(* ===== verification/FlowV5.v ===== *)
(** * NetFlow v5 (netflow5.go)

    Fixed records of 48 octets, at most thirty to a datagram, IPv4 only.  The
    one-shot warnings of the encoder are left out. *)

From S2P Require Import Prelude GoStrings Ber FlowWire FlowTemplates FlowCollect.

Definition netFlow5Version : Z := 5.
Definition netFlow5MaxRecords : Z := 30.
Definition netFlow5HeaderLen : Z := 24.
Definition netFlow5RecordLen : Z := 48.
Definition netFlow5ASTrans : Z := 23456.

Definition clampASN (asn : Z) : Z := if 0xFFFF <? asn then netFlow5ASTrans else u16 asn.

Definition v5_record_writes (r : FlowRecord) : list wr :=
  [Copy (default [] (To4 (SrcIP r))); Copy (default [] (To4 (DstIP r))); Copy (ip4_or_zero (NextHop r)); Put (be16 (InIface r)); Put (be16 (OutIface r));
   Put (be32 (Packets r)); Put (be32 (clamp32 (Bytes_ r))); Put (be32 (StartMs r)); Put (be32 (EndMs r)); Put (be16 (SrcPort r)); Put (be16 (DstPort r));
   Put [0]; Put [TCPFlags r]; Put [Protocol r]; Put [ToS r]; Put (be16 (clampASN (SrcAS r))); Put (be16 (clampASN (DstAS r))); Put [SrcMask r]; Put [DstMask r]; Put (be16 0)].
(** The positions advance by four over an address; the filter of [EncodePacket]
    lets only IPv4 sources and destinations through. *)
Definition v5_encodeRecord (buf : bytes) (pos : Z) (r : FlowRecord) : res (bytes * Z) := write buf pos (v5_record_writes r).

Definition is_ipv4 (r : FlowRecord) : bool :=
  match To4 (SrcIP r), To4 (DstIP r) with Some _, Some _ => true | _, _ => false end.

Definition v5_EncodePacket (now seqNo uptimeMs : Z) (records : list FlowRecord) (buf : bytes) : res (bytes * option Z) :=
  let filtered := List.filter is_ipv4 records in
  if len filtered =? 0 then Ok (buf, Some 0) else
  let! filtered := if netFlow5MaxRecords <? len filtered then slice filtered 0 netFlow5MaxRecords else Ok filtered in
  let needed := netFlow5HeaderLen + len filtered * netFlow5RecordLen in
  if len buf <? needed then Ok (buf, None) else
  let! (buf, pos) := write buf 0 [Put (be16 netFlow5Version); Put (be16 (u16 (len filtered))); Put (be32 uptimeMs); Put (be32 (u32 (unix now)));
                                  Put (be32 (u32 (now mod 1000000000))); Put (be32 seqNo); Put [0]; Put [0]; Put (be16 0)] in
  let! (buf, pos) := encode_all v5_encodeRecord buf pos filtered in
  Ok (buf, Some pos).

(** ** A v5 collector: fixed layouts *)

(** The fields of a record in order, numbered from one, with their widths. *)
Definition v5_layout : list (Z * Z) :=
  [(1, 4); (2, 4); (3, 4); (4, 2); (5, 2); (6, 4); (7, 4); (8, 4); (9, 4); (10, 2); (11, 2); (12, 1); (13, 1); (14, 1); (15, 1); (16, 2); (17, 2); (18, 1); (19, 1); (20, 2)].
Definition v5_element (r : FlowRecord) (f : Z) : Z :=
  match f with
  | 1 => addr_val (SrcIP r) | 2 => addr_val (DstIP r) | 3 => addr_val (NextHop r) | 4 => InIface r | 5 => OutIface r
  | 6 => Packets r | 7 => Z.min (Bytes_ r) (2 ^ 32 - 1) | 8 => StartMs r | 9 => EndMs r | 10 => SrcPort r | 11 => DstPort r
  | 13 => TCPFlags r | 14 => Protocol r | 15 => ToS r | 16 => SrcAS r | 17 => DstAS r | 18 => SrcMask r | 19 => DstMask r
  | _ => 0
  end.

Fixpoint read_fixed (n : nat) (layout : list (Z * Z)) (b : bytes) : option (list (list (Z * bytes))) :=
  match n with
  | O => if len b =? 0 then Some [] else None
  | S n' => '(r, b) ← read_fields layout b; rs ← read_fixed n' layout b; Some (r :: rs)
  end.
Record reading5 := { r5_uptime : Z; r5_secs : Z; r5_nsecs : Z; r5_seq : Z; r5_records : list (list (Z * bytes)) }.
Definition collect5 (b : bytes) : option reading5 :=
  '(v, b) ← num_n 2 b; (if v =? 5 then Some () else None);;
  '(count, b) ← num_n 2 b; '(up, b) ← num_n 4 b; '(secs, b) ← num_n 4 b; '(nsecs, b) ← num_n 4 b; '(seq, b) ← num_n 4 b; '(_, b) ← num_n 4 b;
  rs ← read_fixed (Z.to_nat count) v5_layout b;
  Some {| r5_uptime := up; r5_secs := secs; r5_nsecs := nsecs; r5_seq := seq; r5_records := rs |}.

(** ** The octets of a packet *)

Definition v5_record (r : FlowRecord) : bytes := written (v5_record_writes r).
Definition v5_vals (r : FlowRecord) : list bytes := map wr_bytes (v5_record_writes r).
Lemma v5_vals_shaped r : is_ipv4 r = true -> Forall2 shaped v5_layout (v5_vals r).
Proof.
  unfold is_ipv4, v5_vals, v5_layout, v5_record_writes. destruct (To4 (SrcIP r)) eqn:E1, (To4 (DstIP r)) eqn:E2; [|done..]. intros _. cbn [map wr_bytes default].
  constructor; [by apply len_To4 in E1|]. constructor; [by apply len_To4 in E2|]. repeat (constructor; [first [reflexivity|apply len_ip4_or_zero]|]). constructor.
Qed.
Lemma len_v5_record r : is_ipv4 r = true -> len (v5_record r) = netFlow5RecordLen.
Proof. intros Hr. exact (record_len_sum _ _ (v5_vals_shaped r Hr)). Qed.

Definition v5_packet (up secs nsecs seq : Z) (rs : list FlowRecord) : bytes :=
  be16 netFlow5Version ++ be16 (len rs) ++ be32 up ++ be32 secs ++ be32 nsecs ++ be32 seq ++ [0; 0; 0; 0] ++ concat (map v5_record rs).

Lemma len_v5_records rs : Forall (fun r => is_ipv4 r = true) rs -> len (concat (map v5_record rs)) = len rs * netFlow5RecordLen.
Proof. induction 1 as [|r rs Hr _ IH]; [done|]. cbn [map concat]. rewrite len_app, len_cons, IH, len_v5_record by done. unfold netFlow5RecordLen. lia. Qed.

(** The batch the encoder takes: the IPv4 records, at most thirty. *)
Definition v5_sent (rs : list FlowRecord) : list FlowRecord := take 30 (List.filter is_ipv4 rs).

Lemma v5_sent_ipv4 rs : Forall (fun r => is_ipv4 r = true) (v5_sent rs).
Proof. apply Forall_take, List.Forall_forall. intros r Hr. by apply filter_In in Hr as [_ Hr]. Qed.

Lemma v5_EncodePacket_spec now seq up rs buf :
  v5_sent rs <> [] -> netFlow5HeaderLen + len (v5_sent rs) * netFlow5RecordLen <= len buf ->
  let P := v5_packet up (u32 (unix now)) (u32 (now mod 1000000000)) seq (v5_sent rs) in
  v5_EncodePacket now seq up rs buf = Ok (P ++ drop (Z.to_nat (len P)) buf, Some (len P)) /\ len P = netFlow5HeaderLen + len (v5_sent rs) * netFlow5RecordLen.
Proof.
  intros Hne Hl P. pose proof (v5_sent_ipv4 rs) as H4. pose proof (len_v5_records _ H4) as Hrec. set (sent := v5_sent rs) in *.
  assert (Hsl : 0 <= len sent <= 30) by (unfold sent, v5_sent; rewrite len_take; pose proof (len_nonneg (List.filter is_ipv4 rs)); lia).
  assert (HP : len P = netFlow5HeaderLen + len sent * netFlow5RecordLen) by (unfold P, v5_packet; rewrite !len_app, Hrec, !len_be16, !len_be32; change (len [0; 0; 0; 0]) with 4; unfold netFlow5HeaderLen; lia).
  split; [|done]. unfold v5_EncodePacket. destruct (len (List.filter is_ipv4 rs) =? 0) eqn:E.
  { zbool. apply len_0_nil in E. unfold sent, v5_sent in Hne. by rewrite E in Hne. }
  rewrite (cut_to_capacity (List.filter is_ipv4 rs) netFlow5MaxRecords) by (unfold netFlow5MaxRecords; lia). cbn [res_bind]. change (take (Z.to_nat netFlow5MaxRecords) (List.filter is_ipv4 rs)) with sent.
  destruct (len buf <? _) eqn:E1; [lia|]. set (HW := [Put _; Put (be16 (u16 _)); Put _; Put _; Put _; Put _; Put _; Put _; Put _]).
  unfold netFlow5HeaderLen, netFlow5RecordLen in *. rewrite write_start by (change (len (written HW)) with 24; lia). cbn [res_bind].
  rewrite (encode_all_write v5_encodeRecord v5_record_writes) by done.
  rewrite write_fits by (rewrite written_concat; fold v5_record; change (map (fun r => written (v5_record_writes r)) sent) with (map v5_record sent); rewrite Hrec, len_drop; change (len (written HW)) with 24; lia).
  cbn [res_bind]. rewrite written_concat. change (map (fun r => written (v5_record_writes r)) sent) with (map v5_record sent).
  assert (HPe : P = written HW ++ concat (map v5_record sent)).
  { unfold P, v5_packet, HW. unfold u16. rewrite (Z.mod_small (len sent)) by lia. reflexivity. }
  rewrite HP. change (len (written HW)) with 24. rewrite Hrec, drop_drop, HPe, <- app_assoc. rewrite <- Z2Nat.inj_add by lia. done.
Qed.

(** ** Reading *)

Lemma read_fixed_concat layout (recs : list (list bytes)) :
  Forall (Forall2 shaped layout) recs -> read_fixed (length recs) layout (concat (map (@concat Z) recs)) = Some (map (combine (map fst layout)) recs).
Proof.
  induction 1 as [|vals recs Hv _ IH]; [done|]. cbn [map concat length read_fixed]. rewrite read_fields_concat by done. cbn. by rewrite IH.
Qed.

Lemma clampASN_small a : 0 <= a < 2 ^ 16 -> clampASN a = a.
Proof. intros Ha. unfold clampASN. case_if; [lia|]. unfold u16. by apply Z.mod_small. Qed.

Lemma v5_numbers r : record_ok r -> is_ipv4 r = true -> numbers (combine (map fst v5_layout) (v5_vals r)) = elements v5_layout (v5_element r).
Proof.
  intros (_ & _ & _ & ? & ? & ? & ? & ? & Hb & ? & ? & ? & ? & ? & Has & Had & ? & ?) Hv4. unfold is_ipv4 in Hv4.
  destruct (To4 (SrcIP r)) as [s|] eqn:Es; [|done]. destruct (To4 (DstIP r)) as [d|] eqn:Ed; [|done].
  unfold numbers, elements, v5_vals, v5_layout, v5_record_writes. rewrite (clampASN_small _ Has), (clampASN_small _ Had). cbn [map combine fst wr_bytes]. unfold v5_element.
  rewrite Es, Ed. cbn [default]. apply cons_element; [unfold addr_val; by rewrite Es|]. apply cons_element; [unfold addr_val; by rewrite Ed|]. read_values.
Qed.

(** ** Theorems *)

(** A v5 collector reads the IPv4 flows of the batch back, the first thirty of
    them, whatever else the batch holds; a record of another family is left out
    and not counted. *)
Theorem v5_collector_reads now seq up rs buf :
  v5_sent rs <> [] -> netFlow5HeaderLen + len (v5_sent rs) * netFlow5RecordLen <= len buf ->
  Forall record_ok rs -> 0 <= up < 2 ^ 32 -> 0 <= seq < 2 ^ 32 ->
  exists buf' n rd, v5_EncodePacket now seq up rs buf = Ok (buf', Some n) /\ n <= len buf /\ collect5 (take (Z.to_nat n) buf') = Some rd /\
    r5_seq rd = seq /\ r5_uptime rd = up /\ map numbers (r5_records rd) = map (fun r => elements v5_layout (v5_element r)) (v5_sent rs).
Proof.
  intros Hne Hl Hrs Hu Hs. destruct (v5_EncodePacket_spec now seq up rs buf Hne Hl) as [He HP]. pose proof (v5_sent_ipv4 rs) as H4.
  assert (Hok : Forall record_ok (v5_sent rs)).
  { apply Forall_take, List.Forall_forall. intros r Hr. apply filter_In in Hr as [Hr _]. by eapply List.Forall_forall in Hrs. }
  set (sent := v5_sent rs) in *. set (P := v5_packet _ _ _ _ _) in *. eexists _, _, _. split; [exact He|]. rewrite take_packet. split; [lia|].
  assert (Hsl : 0 <= len sent <= 30) by (unfold sent, v5_sent; rewrite len_take; pose proof (len_nonneg (List.filter is_ipv4 rs)); lia).
  split_and!.
  - unfold collect5, P, v5_packet. rewrite num_be16 by done. cbn. rewrite num_be16 by lia. cbn. rewrite num_be32 by done. cbn. rewrite num_be32 by apply u32_bound. cbn.
    rewrite num_be32 by apply u32_bound. cbn. rewrite num_be32 by done. cbn. change (0 :: 0 :: 0 :: 0 :: concat (map v5_record sent)) with ([0; 0; 0; 0] ++ concat (map v5_record sent)).
    rewrite num_n_app by done. cbn. replace (concat (map v5_record sent)) with (concat (map (@concat Z) (map v5_vals sent))) by (by rewrite map_map).
    replace (Z.to_nat (len sent)) with (length (map v5_vals sent)) by (rewrite List.length_map; unfold len; lia).
    rewrite read_fixed_concat; [reflexivity|]. apply List.Forall_forall. intros vs Hvs. apply in_map_iff in Hvs as (r & <- & Hr). apply v5_vals_shaped. by eapply List.Forall_forall in H4.
  - done.
  - done.
  - cbn [r5_records]. rewrite !map_map. apply map_ext_in. intros r Hr. apply v5_numbers; [by eapply List.Forall_forall in Hok|by eapply List.Forall_forall in H4].
Qed.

**Your goal:** All lines in the records above with "induction" need to be found and copied.

**Solved exercise:**
Proof. induction 1 as [|r rs Hr _ IH]; [done|]. cbn [map concat]. rewrite len_app, len_cons, IH, len_v5_record by done. unfold netFlow5RecordLen. lia. Qed.
  induction 1 as [|vals recs Hv _ IH]; [done|]. cbn [map concat length read_fixed]. rewrite read_fields_concat by done. cbn. by rewrite IH.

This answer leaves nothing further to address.